Amber had been right during their Monday night phone call: the office had small cliques, and Sutton needed to attach herself to the one Ada wasn't part of.

Which was easy enough to do, as Ada didn't seem to be part of anything. As far as Sutton could tell, the only people Ada went out of her way to talk to were Marta and Debbie. It almost made Sutton worry about her.

Almost.

Sutton fell in with Wyatt, Javier, and Debbie--and occasionally Mikey P., who trailed after them like an unwanted pet.
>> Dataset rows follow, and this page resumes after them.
(* ===== verification/OtelLog.v ===== *)
(** * Log records on standard output: src/infra/otel/sdk/log/stdout

    The options of a codec and their timestamps (codec/codec.go, codec/time.go), the text
    and JSON codecs (codec/text, codec/json), the registry of codecs, the exporter
    (exporter.go, config.go).  Number formats of floats and time layouts are arguments;
    JSON output is its tree, with the members of an object in the order they are written. *)
From stdpp Require Import prelude strings list gmap.
From Stdlib Require Import ZArith Lia Ascii String Sorted.
From S2P Require Import Prelude Strconv NetAddr OtelLevel.

Local Open Scope Z_scope.

Module OtelLog.
Import Strconv NetAddr OtelLevel.

(** ** codec.go, time.go *)

Record Options := mkOptions { TimeStamp : string; PrettyPrint : string; NoColor : bool }.

Definition default_layout : string := "2006-01-02T15:04:05.999Z07:00".

Definition codec_option := Options -> Options.

Definition WithNoColor : codec_option := fun c => mkOptions (TimeStamp c) (PrettyPrint c) true.
Definition WithTimestamps (layout : string) : codec_option := fun c => mkOptions layout (PrettyPrint c) (NoColor c).
Definition WithoutTimestamps : codec_option := WithTimestamps EmptyString.

(** An indent with anything but spaces is reported and ignored. *)
Definition WithPrittyPrint (indent : string) : codec_option := fun c =>
  if all_bytes is_space indent then mkOptions (TimeStamp c) indent (NoColor c) else c.

Definition NewOptions (opts : list codec_option) : Options :=
  foldl (fun c opt => opt c) (mkOptions default_layout EmptyString false) opts.

Record Timestamp := mkTS { ts_Time : Z; ts_Format : string }.

(** Times are nanoseconds since 1970; those before the first second after it, the zero
    time included, are not written. *)
Definition Options_Timestamp (conf : Options) (date : Z) : option Timestamp :=
  if date / 1000000000 <? 1 then None
  else if decide (TimeStamp conf = EmptyString) then None
  else Some (mkTS date (TimeStamp conf)).

Section Codec.
Context {float64 : Type}.

(** ** Values and records of the SDK *)

Inductive Value :=
| VEmpty
| VBool (b : bool)
| VFloat64 (f : float64)
| VInt64 (z : Z)
| VString (s : string)
| VBytes (b : string)
| VSlice (l : list Value)
| VMap (m : list (string * Value)).

(** Values of attributes of a resource. *)
Inductive AttValue :=
| AInvalid
| ABool (b : bool)
| AInt64 (z : Z)
| AFloat64 (f : float64)
| AString (s : string)
| ABoolSlice (l : list bool)
| AInt64Slice (l : list Z)
| AFloat64Slice (l : list float64)
| AStringSlice (l : list string).

Record Scope_ := mkScope { sc_Name : string; sc_Version : string; sc_SchemaURL : string }.

Record Record_ := mkRecord {
  r_Timestamp : Z;
  r_Severity : Z;
  r_SeverityText : string;
  r_Body : Value;
  r_Attributes : list (string * Value);
  r_TraceID : list Z;
  r_SpanID : list Z;
  r_TraceFlags : Z;
  r_Resource : option (list (string * AttValue));
  r_Scope : Scope_;
  r_Dropped : Z
}.

(** ** codec/text *)

Context (fmt_f : float64 -> string).
Context (Format : Z -> string -> string).

Definition esc (code : string) : string := String (ascii_of_N 27) (String "[" (code +:+ "m")).
Definition ansiReset := esc "0".
Definition ansiFaint := esc "2".
Definition ansiBrightRed := esc "91".
Definition ansiBrightGreen := esc "92".
Definition ansiBrightYellow := esc "93".

Definition WriteStringIf (ok : bool) (str : string) : string := if ok then str else EmptyString.

Fixpoint hex_bytes (s : string) : string :=
  match s with
  | EmptyString => EmptyString
  | String c s =>
      String (hex_digit (byte_val c / 16)) (String (hex_digit (byte_val c mod 16)) (hex_bytes s))
  end.

(** The items of a slice after the first one follow a comma. *)
Definition join_items (l : list string) : string :=
  match l with
  | [] => EmptyString
  | s :: l => s +:+ foldr (fun s t => String "," (s +:+ t)) EmptyString l
  end.

(** The values of kinds Empty and Map are asked for a string they are not, which is empty. *)
Fixpoint printValue (v : Value) : string :=
  match v with
  | VBool b => if b then "true" else "false"
  | VFloat64 f => fmt_f f
  | VInt64 z => FormatInt z
  | VString s => s
  | VBytes b => hex_bytes b
  | VSlice l => String "[" (join_items (map printValue l) +:+ "]")
  | VEmpty | VMap _ => EmptyString
  end.

Section Print.
Context (noColor : bool).

(** A map is printed as its members, each under the joined name. *)
Fixpoint printAttr (key : string) (v : Value) : string :=
  match v with
  | VMap m =>
      (fix members (m : list (string * Value)) : string :=
         match m with
         | [] => EmptyString
         | (k, v) :: m => printAttr (key +:+ "." +:+ k) v +:+ members m
         end) m
  | _ =>
      WriteStringIf (negb noColor) ansiFaint +:+ (" ; " +:+ key +:+ "=") +:+
      WriteStringIf (negb noColor) ansiReset +:+ printValue v
  end.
They were a good, no-bullshit group of people, and they made work much more tolerable.

And that's how Sutton found herself agreeing to go to Friday afternoon Happy Hour.

"It's tradition to buy a beer for the new kid on campus," Wyatt said, rolling up his shirtsleeves. "Everyone will think you're a wash if you don't come."

"I like beer, I want to come," Sutton said. Then she paused. "Do you know who else is going?"

Wyatt smirked. "Are you playing into office politics already? I think it's just you, me, Javi, and Debbie. Oh, and Mikey P. Though we're not actually sure he's 21."

"He's probably not."

Wyatt shrugged. "Not our concern. We're off the clock."

She followed Wyatt out of the legal nook, through the sales pit and past Marta's office, and out to the elevators. A cluster of people was already there waiting.

And Ada was one of them.

Shit.

Ada seemed to be thinking the same thing, because she dropped her eyes and visibly huffed under her breath when she saw Sutton.

"Onward, my compadres?" Wyatt asked, pressing the elevator button.

"Yeah, man, I'm ready to get fucked," Mikey P. said.

"Careful, Mikey," Ada said, adjusting her pencil skirt, "your underage douchebag is showing."

Mikey glared at her but didn't say anything. Wyatt snorted under his breath.

They stepped into the elevator all together. Sutton made a point to stand as far away from Ada as the elevator allowed.

Meehan's Pub was crowded, as Sutton had expected for five o'clock on a Friday. But Wyatt pushed past the throng of people pressing against the bar and motioned for the rest of them to follow. Sutton tailed close behind him and watched as he clapped one of the servers on the shoulder. The server led them to a table and nodded disinterestedly as they expressed their thanks.

"This is why you have to do Happy Hour with Wyatt," Debbie told Sutton as they slid into the booth. "He always gets us the best table."

"I can't take the credit," Wyatt said, though he looked pleased. "It's all Trivarius. He's my man. He's never failed to save us a table."

"This booth was open anyway," Ada frowned. "All those people we passed wanted to be at the bar."

Wyatt ignored her. "Alright, what are we buying for the new kid? Something high-gravity, huh?"

"Bad idea," Sutton said, taking the menu he passed her. "I'm an insufferable lightweight."

Ada laughed a short, close-mouthed laugh. Sutton looked at her before she could help herself, but Ada didn't meet her eyes.

"You know what, choose whatever you want," Sutton said, passing the menu back to Wyatt. "I'm game for whatever your heart tells you."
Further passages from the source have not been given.